Setting Sail Once More: Reviewing ‘Marauders Annual’ #1

by Scott Redmond


A brand new era begins for the Marauders with a new team and a new creative direction that takes them back to their mutant rescuing mission. An X-Men 2099 villain makes their modern era debut and opens some interesting new debates, in a very heavy but energetic issue that handles the gathering of a new cast in the best way possible.


With Inferno having reached its conclusion and X Lives of Wolverine/X Deaths of Wolverine paving the way for a new era of the X-Line, it’s a time of change for the mutants of Krakoa. And while other books are awaiting those changes to come later this spring, Kate Pryde is getting ahead of the curve as the Marauders undergo some big changes.

Gathering the team issues are always a tough thing as the creators must come up with scenes and ways to bring them in, and it can often drag naturally slow a story down. That’s not the case with this annual issue, as truly Steve Orlando found a way to do a gather the team issue that has a ton of energy and feels like it has the most purpose out of all of them. Every character that Kate and Bishop bring together here, while they might be choices of Orlando that he wants to write, the reasons for them are clear and powerful and bring so much more to the page and don’t feel like it’s just a gathering of characters the writer wanted.

As I tweeted the moment Orlando announced that this issue was coming and who was going to be in it, I love the idea of adapting characters like Brimstone Love from X-Men 2099 into the current stories. Not only is the 2099 future we know an alternate reality future, but at the same time, we don’t know how old the character is there so there is no reason that he can’t have been around in the present day as well.

All that being said, what really stood out was the direction for the character. Having Brimstone leading a group of folks, mutant and human alike, that believed in the coexistence dream of Xavier but now feel abandoned in the age of Krakoa is an interesting one. This isn’t something I expected anyone would be tackling, but now it is, and it definitely brings some new levels to this character and the world situation.

I don’t believe that I’ve come across Creees Lee’s work before, but it works really well for a book like this. Not only does it nail the more action-type situations but there is an inherent almost rough sort of quality in many areas around the edges that is befitting a book with a rough crew going on rough missions on the open seas.

There is a lot of detail in the work too, especially in many of the scenes where Akihiro is put through the wringer by Brimstone Love. There is also a lot of creative paneling work going on here with the white space and small closeups and insets that helps make things flow even better.
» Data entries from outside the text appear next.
Lemma dec_rev_more fuel x bs val shift :
  0 <= val < 2 ^ shift -> 0 <= shift <= 21 ->
  dec_rev (S fuel) (128 + x mod 128 :: bs) val shift =
    dec_rev fuel bs (val + x mod 128 * 2 ^ shift) (shift + 7) /\
  0 <= val + x mod 128 * 2 ^ shift < 2 ^ (shift + 7).
Proof.
  intros Hv Hs. pose proof (Z.mod_pos_bound x 128 ltac:(lia)) as Hx.
  destruct (dec_rev_step fuel (128 + x mod 128) bs val shift) as [-> Hr]; [done|lia|cint|].
  replace ((128 + x mod 128) mod 128) with (x mod 128) in *
    by (rewrite <- (Z.mul_1_l 128) at 2; rewrite Z.add_comm, Z.mod_add, Z.mod_mod; lia).
  rewrite (proj2 (Z.ltb_ge _ _)), (proj2 (Z.ltb_ge 28 _)) by lia. done.
Qed.

Lemma dec_rev_last fuel x bs val shift :
  0 <= val < 2 ^ shift -> 0 <= shift <= 28 -> 0 <= x < 128 ->
  dec_rev (S fuel) (u8 x :: bs) val shift = Some (val + x * 2 ^ shift).
Proof.
  intros Hv Hs Hx. rewrite wrapu_small by cint.
  destruct (dec_rev_step fuel x bs val shift) as [-> _]; [done|lia|cint|].
  rewrite (proj2 (Z.ltb_lt _ _)), Z.mod_small by lia. done.
Qed.

Lemma div128_bound l n : 0 <= l < 128 * n -> 0 <= l / 128 < n.
Proof. intros. split; [apply Z.div_pos; lia|]. apply Z.div_lt_upper_bound; lia. Qed.

Lemma dec_rev_encoded l rest :
  0 <= l < 2 ^ 35 -> dec_rev 5 (reverse (lpEncodeBacklen l) ++ rest) 0 0 = Some l.
Proof.
  change (2 ^ 35) with 34359738368. intros Hl. rewrite backlen_bytes.
  set (a := l / 128). set (b := a / 128). set (c := b / 128). set (d := c / 128).
  pose proof (Z.div_mod l 128 ltac:(lia)) as E1. fold a in E1.
  pose proof (Z.div_mod a 128 ltac:(lia)) as E2. fold b in E2.
  pose proof (Z.div_mod b 128 ltac:(lia)) as E3. fold c in E3.
  pose proof (Z.div_mod c 128 ltac:(lia)) as E4. fold d in E4.
  pose proof (Z.mod_pos_bound l 128 ltac:(lia)). pose proof (Z.mod_pos_bound a 128 ltac:(lia)).
  pose proof (Z.mod_pos_bound b 128 ltac:(lia)). pose proof (Z.mod_pos_bound c 128 ltac:(lia)).
  destruct (Z.leb_spec l 127); [|destruct (Z.ltb_spec l 16383); [|destruct (Z.ltb_spec l 2097151); [|destruct (Z.ltb_spec l 268435455)]]];
    cbn [reverse rev_append app].
  - change (reverse [u8 l] ++ rest) with (u8 l :: rest). rewrite dec_rev_last by lia. f_equal. lia.
  - change (reverse [u8 a; 128 + l mod 128] ++ rest) with (128 + l mod 128 :: u8 a :: rest).
    destruct (dec_rev_more 4 l (u8 a :: rest) 0 0) as [-> Hr1]; [lia..|].
    rewrite dec_rev_last by lia. f_equal. lia.
  - change (reverse [u8 b; 128 + a mod 128; 128 + l mod 128] ++ rest)
      with (128 + l mod 128 :: 128 + a mod 128 :: u8 b :: rest).
    destruct (dec_rev_more 4 l (128 + a mod 128 :: u8 b :: rest) 0 0) as [-> Hr1]; [lia..|].
    destruct (dec_rev_more 3 a (u8 b :: rest) (0 + l mod 128 * 2 ^ 0) (0 + 7)) as [-> Hr2]; [lia..|].
    rewrite dec_rev_last by lia. f_equal. lia.
  - change (reverse [u8 c; 128 + b mod 128; 128 + a mod 128; 128 + l mod 128] ++ rest)
      with (128 + l mod 128 :: 128 + a mod 128 :: 128 + b mod 128 :: u8 c :: rest).
    destruct (dec_rev_more 4 l (128 + a mod 128 :: 128 + b mod 128 :: u8 c :: rest) 0 0) as [-> Hr1]; [lia..|].
    destruct (dec_rev_more 3 a (128 + b mod 128 :: u8 c :: rest) (0 + l mod 128 * 2 ^ 0) (0 + 7)) as [-> Hr2]; [lia..|].
    destruct (dec_rev_more 2 b (u8 c :: rest) _ (0 + 7 + 7) Hr2) as [-> Hr3]; [lia..|].
    rewrite dec_rev_last by lia. f_equal. lia.
  - change (reverse [u8 d; 128 + c mod 128; 128 + b mod 128; 128 + a mod 128; 128 + l mod 128] ++ rest)
      with (128 + l mod 128 :: 128 + a mod 128 :: 128 + b mod 128 :: 128 + c mod 128 :: u8 d :: rest).
    destruct (dec_rev_more 4 l (128 + a mod 128 :: 128 + b mod 128 :: 128 + c mod 128 :: u8 d :: rest) 0 0) as [-> Hr1]; [lia..|].
    destruct (dec_rev_more 3 a (128 + b mod 128 :: 128 + c mod 128 :: u8 d :: rest) _ (0 + 7) Hr1) as [-> Hr2]; [lia..|].
    destruct (dec_rev_more 2 b (128 + c mod 128 :: u8 d :: rest) _ (0 + 7 + 7) Hr2) as [-> Hr3]; [lia..|].
    destruct (dec_rev_more 1 c (u8 d :: rest) _ (0 + 7 + 7 + 7) Hr3) as [-> Hr4]; [lia..|].
    rewrite dec_rev_last by lia. f_equal. lia.
Qed.

Lemma backlen_size_range l : 1 <= backlen_size l <= 5.
Proof. unfold backlen_size. rewrite backlen_bytes. repeat case_match; cbn; lia. Qed.

Lemma lpDecodeBacklen_spec pre l post p :
  0 <= l < 2 ^ 35 -> p = Z.of_nat (length pre) + backlen_size l - 1 ->
  lpDecodeBacklen (pre ++ lpEncodeBacklen l ++ post) p = Some l.
Proof.
  intros Hl ->. unfold lpDecodeBacklen, backlen_size. rewrite app_assoc.
  replace (Z.of_nat (length pre) + Z.of_nat (length (lpEncodeBacklen l)) - 1)
    with (Z.of_nat (length (pre ++ lpEncodeBacklen l)) - 1) by (rewrite length_app; lia).
  rewrite lpDecodeBacklen_rev, reverse_app. by apply dec_rev_encoded.
Qed.

(** * Well-formed listpacks and the navigation among their entries *)

(** ** Representation *)

Fixpoint body (es : list entry) : bytes :=
  match es with [] => [] | e :: es' => full e ++ body es' end.

Definition header (total n : Z) : bytes := le_bytes 4 total ++ le_bytes 2 n.

(** Offset of what follows the entries [a]; total size of a listpack of [es]. *)
Definition off (a : list entry) : Z := LP_HDR_SIZE + Z.of_nat (length (body a)).
Definition total (es : list entry) : Z := off es + 1.

(** The count of the header is exact or unknown; memory may be left after the end. *)
Definition lp_bytes_of (es : list entry) (n : Z) (slack : bytes) : bytes :=
  header (total es) n ++ body es ++ LP_EOF :: slack.
Definition count_ok (es : list entry) (n : Z) : Prop :=
  in_u 16 n /\ (n = LP_HDR_NUMELE_UNKNOWN \/ n = Z.of_nat (length es)).
Definition listpack (lp : bytes) (es : list entry) : Prop :=
  exists n slack, lp = lp_bytes_of es n slack /\ total es < 2 ^ 32 /\ Forall wf_entry es /\ count_ok es n.

Lemma body_app a b : body (a ++ b) = body a ++ body b.
Proof. induction a as [|e a IH]; [done|]. cbn. by rewrite IH, app_assoc. Qed.

Lemma length_header t n : length (header t n) = 6%nat.
Proof. done. Qed.

Lemma off_app a b : off (a ++ b) = off a + Z.of_nat (length (body b)).
Proof. unfold off. rewrite body_app, length_app. lia. Qed.

Lemma off_snoc a e : off (a ++ [e]) = off a + fsize e.
Proof. rewrite off_app. cbn. by rewrite app_nil_r. Qed.

Lemma off_ge a : LP_HDR_SIZE <= off a.
Proof. unfold off. lia. Qed.

Lemma esize_range e : wf_entry e -> 1 <= esize e < 2 ^ 32.
Proof.
  intros Hw. pose proof (hsize_le e Hw). split; [lia|]. unfold esize in *. clear H.
  destruct e as [[] v|[] s]; cbn [encode length wf_entry] in *; rewrite ?length_app, ?length_le_bytes; try cint.
Qed.

Lemma fsize_range e : wf_entry e -> 2 <= fsize e < 2 ^ 32 + 5.
Proof.
  intros Hw. rewrite fsize_eq. pose proof (esize_range e Hw). pose proof (backlen_size_range (esize e)). lia.
Qed.

Lemma body_length es : Forall wf_entry es -> 2 * Z.of_nat (length es) <= Z.of_nat (length (body es)).
Proof.
  induction 1 as [|e es He _ IH]; [done|]. cbn [body length]. rewrite length_app.
  pose proof (fsize_range e He) as Hf. unfold fsize in Hf. lia.
Qed.

(** ** The header *)

Lemma le_load_header_total t n l : in_u 32 t -> lpGetTotalBytes (header t n ++ l) = Some t.
Proof.
  intros Ht. unfold lpGetTotalBytes, header. rewrite <- app_assoc.
  pose proof (le_load_bytes 4 t [] (le_bytes 2 n ++ l) 0 eq_refl) as E. cbn [app] in E. rewrite E.
  f_equal. by apply Z.mod_small.
Qed.

Lemma le_load_header_num t n l : in_u 16 n -> lpGetNumElements (header t n ++ l) = Some n.
Proof.
  intros Hn. unfold lpGetNumElements, header. rewrite <- app_assoc.
  rewrite (le_load_bytes 2 n (le_bytes 4 t) _ 4) by done. f_equal. by apply Z.mod_small.
Qed.
Lemma lpInsert_before_spec a b n slack x :
  Forall wf_entry (a ++ b) -> total (a ++ b) < 2 ^ 32 -> count_ok (a ++ b) n -> elem_ok x ->
  exists r, lpInsert (lp_bytes_of (a ++ b) n slack) (elestr_of x) (eleint_of x) (off a) LP_BEFORE = Some r /\
    inserted (a ++ elem_entry x :: b) (Some (off a)) r.
Proof.
  intros Hw Ht Hc Hx. destruct (elem_front x Hx) as (E & Hsz & Hdel). unfold lpInsert. rewrite E, Hdel.
  cbn [mbind option_bind]. by apply (insert_result a None (Some (elem_entry x)) b n slack); eauto.
Qed.

Lemma lpInsert_spec a e0 b n slack x w :
  Forall wf_entry (a ++ e0 :: b) -> total (a ++ e0 :: b) < 2 ^ 32 -> count_ok (a ++ e0 :: b) n -> elem_ok x ->
  exists r, lpInsert (lp_bytes_of (a ++ e0 :: b) n slack) (elestr_of x) (eleint_of x) (off a) w = Some r /\
    inserted (placed a e0 b w (elem_entry x)) (Some (placed_at a e0 w)) r.
Proof.
  intros Hw Ht Hc Hx. destruct w.
  - by apply (lpInsert_before_spec a (e0 :: b)).
  - destruct (elem_front x Hx) as (E & Hsz & Hdel). unfold lpInsert. rewrite E, Hdel.
    rewrite decide_True by done. pose proof Hw as Hw'. apply Forall_app in Hw' as [_ Hw']. inversion_clear Hw'.
    rewrite lpSkip_spec by done. cbn [mbind option_bind]. rewrite get_total by done. cbn [mbind option_bind].
    rewrite (snoc_app a e0 b) in *. pose proof (off_ge (a ++ [e0])).
    rewrite (proj2 (Z.leb_le _ _)) by lia. rewrite (proj2 (Z.ltb_lt _ _)) by (rewrite total_split; lia).
    cbn [mbind option_bind andb]. cbn [placed placed_at].
    rewrite (snoc_app a e0 (elem_entry x :: b)).
    by apply (insert_result (a ++ [e0]) None (Some (elem_entry x)) b n slack); eauto.
  - destruct (elem_front x Hx) as (E & Hsz & Hdel). unfold lpInsert. rewrite E, Hdel.
    cbn [mbind option_bind]. by apply (insert_result a (Some e0) (Some (elem_entry x)) b n slack); eauto.
Qed.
It all fits with the colors of Rain Beredo who goes for a less bright color palate here but instead goes with one that is a bit more dulled and shadowy which works for what we’re getting in this story. This is not to say there are no brighter colors here, as we get some vivid yellows and orange in some scenes and some bright pops here or there. There is more of a heavyweight over the colors because this isn’t a standard superheroics type book but is already handling heavier topics.

Cory Petit brings it all together with the lettering and knocks it out of the park as usual. There are a lot of great ways that he always goes about this but the one that instantly stood out was in the scene showcasing Tempo using her abilities to speed through a breakup. Not only does the dialogue of Bouncer ‘speed up’ by tons of words being in the bubble together but the font shrinks and shifts to italics and feels faster just on sight.

It’s the same sort of energy and care given to things like accurately depicting yells or whispers as well as bringing the SFX to big bold life at times. The same goes for the perfect bits of red and changed fonts we get from Brimstone’s dialogue, which is befitting of his theatricality.

This new era of Marauders should prove to be quite interesting.

Marauders Annual #1 is now on sale in print and digitally from Marvel Comics.